◆ **Exercise prompt**: Your answer should be the lines from the start of the records through the line with "library keep and", copied word for word.

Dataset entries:
┌──

(* ===== verification/IniSpec.v ===== *)
(** * What an ini library promises: documents

    A document is an ordered list of sections, a section an ordered list of
    pairs.  This is the abstract state both versions of the library keep and
    the files denote; the operations below are the contract of
    [get_value_ofkey], [update_value_ofkey], [add_value_ofkey],
    [delete_value_ofkey], [add_ini_section] and [delete_ini_section]. *)

From S2P Require Import Prelude.

(** ** Association lists, first match *)

Section alist.
Context {K V : Type} `{EqDecision K}.
Implicit Types (k : K) (v : V) (l : list (K * V)).

Fixpoint alookup k l : option V :=
  match l with
  | [] => None
  | (k', v) :: l' => if decide (k' = k) then Some v else alookup k l'
  end.

Fixpoint alist_alter (f : V → V) k l : list (K * V) :=
  match l with
  | [] => []
  | (k', v) :: l' =>
    if decide (k' = k) then (k', f v) :: l' else (k', v) :: alist_alter f k l'
  end.

Fixpoint alist_delete k l : list (K * V) :=
  match l with
  | [] => []
  | (k', v) :: l' =>
    if decide (k' = k) then l' else (k', v) :: alist_delete k l'
  end.

Lemma alist_app k l1 l2 :
  alookup k (l1 ++ l2) = match alookup k l1 with Some v => Some v | None => alookup k l2 end.
Proof. induction l1 as [|[k' v] l1 IH]; cbn; [done|]. by case_decide. Qed.

Lemma alist_None k l : alookup k l = None ↔ k ∉ l.*1.
Proof.
  induction l as [|[k' v] l IH]; cbn; [set_solver|]. case_decide; set_solver.
Qed.

Lemma alist_alter_eq f k l : alookup k (alist_alter f k l) = f <$> alookup k l.
Proof.
  induction l as [|[k' v] l IH]; cbn; [done|].
  case_decide; cbn; [by rewrite decide_True|by rewrite decide_False].
Qed.

Lemma alist_alter_ne f k k' l : k' ≠ k → alookup k' (alist_alter f k l) = alookup k' l.
Proof.
  intros Hne. induction l as [|[k0 v] l IH]; cbn; [done|].
  repeat (case_decide; cbn; try congruence).
Qed.

Lemma alist_delete_eq k l : NoDup l.*1 → alookup k (alist_delete k l) = None.
Proof.
  induction l as [|[k' v] l IH]; cbn; [done|]. intros [Hk Hnd]%NoDup_cons.
  case_decide; cbn; [subst; by apply alist_None|].
  rewrite decide_False by done. by apply IH.
Qed.

Lemma alist_delete_ne k k' l : k' ≠ k → alookup k' (alist_delete k l) = alookup k' l.
Proof.
  intros Hne. induction l as [|[k0 v] l IH]; cbn; [done|].
  repeat (case_decide; cbn; try congruence).
Qed.

Lemma alist_alter_keys f k l : (alist_alter f k l).*1 = l.*1.
Proof. induction l as [|[k' v] l IH]; cbn; [done|]. case_decide; cbn; congruence. Qed.

Lemma alist_alter_middle f k v l1 l2 :
  k ∉ l1.*1 → alist_alter f k (l1 ++ (k, v) :: l2) = l1 ++ (k, f v) :: l2.
Proof.
  induction l1 as [|[k' v'] l1 IH]; cbn; intros Hk.
  - by rewrite decide_True.
  - rewrite decide_False by set_solver. rewrite IH; [done|set_solver].
Qed.

Lemma alist_delete_middle k v l1 l2 :
  k ∉ l1.*1 → alist_delete k (l1 ++ (k, v) :: l2) = l1 ++ l2.
Proof.
  induction l1 as [|[k' v'] l1 IH]; cbn; intros Hk.
  - by rewrite decide_True.
  - rewrite decide_False by set_solver. rewrite IH; [done|set_solver].
Qed.

Lemma alist_middle k v l1 l2 : k ∉ l1.*1 → alookup k (l1 ++ (k, v) :: l2) = Some v.
Proof.
  intros Hk. rewrite alist_app, (proj2 (alist_None k l1) Hk). cbn.
  by rewrite decide_True.
Qed.
End alist.

(** ** Documents *)

Definition pairs : Type := list (list Z * list Z).
Definition doc : Type := list (list Z * pairs).

Definition doc_get (d : doc) (s k : list Z) : option (list Z) :=
  kvs ← alookup s d; alookup k kvs.
Definition doc_set (d : doc) (s k v : list Z) : doc :=
  alist_alter (alist_alter (λ _, v) k) s d.
Definition doc_add_key (d : doc) (s k v : list Z) : doc :=
  alist_alter (λ kvs, kvs ++ [(k, v)]) s d.
Definition doc_del_key (d : doc) (s k : list Z) : doc :=
  alist_alter (alist_delete k) s d.
Definition doc_add_sec (d : doc) (s : list Z) : doc := d ++ [(s, [])].
Definition doc_del_sec (d : doc) (s : list Z) : doc := alist_delete s d.

(** Well-formed documents: no section twice, no key twice in a section. *)
Definition doc_wf (d : doc) : Prop :=
  NoDup d.*1 ∧ Forall (λ x, NoDup (x.2).*1) d.

Lemma doc_get_set d s k v : is_Some (doc_get d s k) → doc_get (doc_set d s k v) s k = Some v.
Proof.
  unfold doc_get, doc_set. intros [x Hx]. rewrite alist_alter_eq.
  destruct (alookup s d) as [kvs|]; [|done]. cbn in *. rewrite alist_alter_eq, Hx. done.
Qed.

Lemma doc_get_set_ne d s k v s' k' :
  (s', k') ≠ (s, k) → doc_get (doc_set d s k v) s' k' = doc_get d s' k'.
Proof.
  unfold doc_get, doc_set. intros Hne. destruct (decide (s' = s)) as [->|Hs].
  - rewrite alist_alter_eq. destruct (alookup s d) as [kvs|]; [|done]. cbn.
    apply alist_alter_ne. congruence.
  - by rewrite alist_alter_ne.
Qed.

Lemma doc_get_add d s k v :
  is_Some (alookup s d) → doc_get d s k = None →
  doc_get (doc_add_key d s k v) s k = Some v.
Proof.
  unfold doc_get, doc_add_key. intros [kvs Hs] Hk. rewrite Hs in Hk. cbn in Hk.
  rewrite alist_alter_eq, Hs. cbn. rewrite alist_app, Hk. cbn. by rewrite decide_True.
Qed.

Lemma doc_get_del d s k : doc_wf d → doc_get (doc_del_key d s k) s k = None.
Proof.
  unfold doc_get, doc_del_key. intros [_ Hwf]. rewrite alist_alter_eq.
  destruct (alookup s d) as [kvs|] eqn:E; [|done]. cbn. apply alist_delete_eq.
  clear -E Hwf. induction Hwf as [|[s' kvs'] d Hx Hd IH]; cbn in E; [done|].
  case_decide; [by injection E as <-|by apply IH].
Qed.

Lemma doc_wf_set d s k v : doc_wf d → doc_wf (doc_set d s k v).
Proof.
  intros [H1 H2]. split; [unfold doc_set; by rewrite alist_alter_keys|].
  unfold doc_set. clear H1. induction H2 as [|[s' kvs] d Hx Hd IH]; cbn; [constructor|].
  case_decide; constructor; try done. cbn. by rewrite alist_alter_keys.
Qed.
(* ===== verification/V2Clear.v ===== *)
(** * inifile v2.0.0: deleting pairs and sections, and closing a file

    What [unlink_keyval], [unlink_section] and [destroy_ini_source] do to the
    arrays, and that this is the deletion of the document's pair or section. *)

From S2P Require Import Prelude CString DList FileSys V2Data V2Line V2Rewrite V2Api V2Rep IniSpec V2Layout V2Refine.
From stdpp Require Import gmap strings.

Open Scope Z_scope.

(** Run the assignments to cells at the front of a program. *)
Ltac world_cbn :=
  cbn [set_pool set_files set_secs set_kvs set_held set_fs
       w_pool w_files w_secs w_kvs w_held w_fs] in *.
Ltac cell_step :=
  first [ erewrite M_bind_done by (apply with_kv_ok; world_cbn; rewrite ?length_alter; done)
        | erewrite M_bind_done by (apply with_sec_ok; world_cbn; rewrite ?length_alter; done)
        | erewrite M_bind_done by (apply with_file_ok; world_cbn; rewrite ?length_alter; done) ];
  world_cbn; cbn beta iota.
Ltac cell_last :=
  first [ erewrite with_kv_ok by (world_cbn; rewrite ?length_alter; done)
        | erewrite with_sec_ok by (world_cbn; rewrite ?length_alter; done)
        | erewrite with_file_ok by (world_cbn; rewrite ?length_alter; done) ];
  world_cbn; cbn beta iota.

(** The five assignments that clear a pair. *)
Lemma clear_kv_run i w :
  (i < length (w_kvs w))%nat →
  (with_kv i (kv_set_pre None) ;; with_kv i (kv_set_last None) ;;
   with_kv i (kv_set_key None) ;; with_kv i (kv_set_value None) ;;
   with_kv i (kv_set_flag STRUCT_NODE_UN_USED)) w =
  Done (tt, set_kvs (alter (λ _, kv0) i (w_kvs w)) w).
Proof. intros H. repeat cell_step. cell_last. by rewrite !alter_twice. Qed.
(* ===== verification/V2Edit.v ===== *)
(** * inifile v2.0.0: what rewriting does to the lines of the file

    The loops of [rewrite_after_update], [rewrite_after_add] and
    [rewrite_after_delete] work on a 1024-byte buffer.  [text_update],
    [text_add] and [text_delete] say what they do to the texts of the lines;
    on lines that leave room for the names the loops return, and write
    exactly that. *)

From S2P Require Import Prelude CString FileSys V2Data V2Line V2Rewrite V2Parse V2Layout V2Text.

Open Scope Z_scope.

(** ** The caller's strings *)

(** Filling in the lengths. *)
Lemma fill_len_names b len s :
  names b len s → fill_len (Some b) len = Done (Z.of_nat (length s)).
Proof. intros (H & _)%names_len. done. Qed.

Lemma fill_section_len_names par b s :
  par_section par = Some b → names b (par_section_len par) s →
  fill_section_len par = Done (set_section_len (Z.of_nat (length s)) par).
Proof. intros Hb Hs. unfold fill_section_len. by rewrite Hb, (fill_len_names _ _ _ Hs). Qed.

(** A string argument: NUL-terminated, with its length or no length given. *)
Definition str_arg (p : c_ptr) (len : Z) (s : list Z) : Prop :=
  ∃ b, p = Some b ∧ c_str b = Done s ∧ (len <= 0 ∨ len = Z.of_nat (length s)).

Lemma str_arg_names p len s :
  str_arg p len s → ∃ b, p = Some b ∧ names b len s ∧ c_str b = Done s.
Proof. intros (b & -> & Hb & Hl). exists b. split; [done|]. split; [by apply names_c_lit|done]. Qed.

Lemma str_arg_fill p len s :
  str_arg p len s → fill_len p len = Done (Z.of_nat (length s)).
Proof. intros (b & -> & Hn & _)%str_arg_names. by apply fill_len_names. Qed.

Lemma str_arg_filled p len s : str_arg p len s → str_arg p (Z.of_nat (length s)) s.
Proof. intros (b & -> & Hb & _). exists b. eauto. Qed.

(** ** Building the lines *)

(** Writing a string with its terminator into a zeroed rest. *)
Lemma print_zero pre s n :
  (length s + 1 ≤ n)%nat →
  mem_write (pre ++ replicate n 0) (length pre) (s ++ [0]) =
  Done (pre ++ s ++ replicate (n - length s) 0).
Proof.
  intros Hn. rewrite mem_write_ok.
  2:{ rewrite !length_app, length_replicate. cbn. lia. }
  f_equal. unfold splice. rewrite take_app_length, length_app. cbn [length].
  rewrite drop_app_ge by lia.
  replace (length pre + (length s + 1) - length pre)%nat with (length s + 1)%nat by lia.
  rewrite drop_replicate, <- !app_assoc. cbn. do 2 f_equal.
  destruct (n - length s)%nat as [|m] eqn:E; [lia|]. cbn. do 2 f_equal. lia.
Qed.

└──

◆ **Response to this task**:
(* ===== verification/IniSpec.v ===== *)
(** * What an ini library promises: documents

    A document is an ordered list of sections, a section an ordered list of
    pairs.  This is the abstract state both versions of the library keep and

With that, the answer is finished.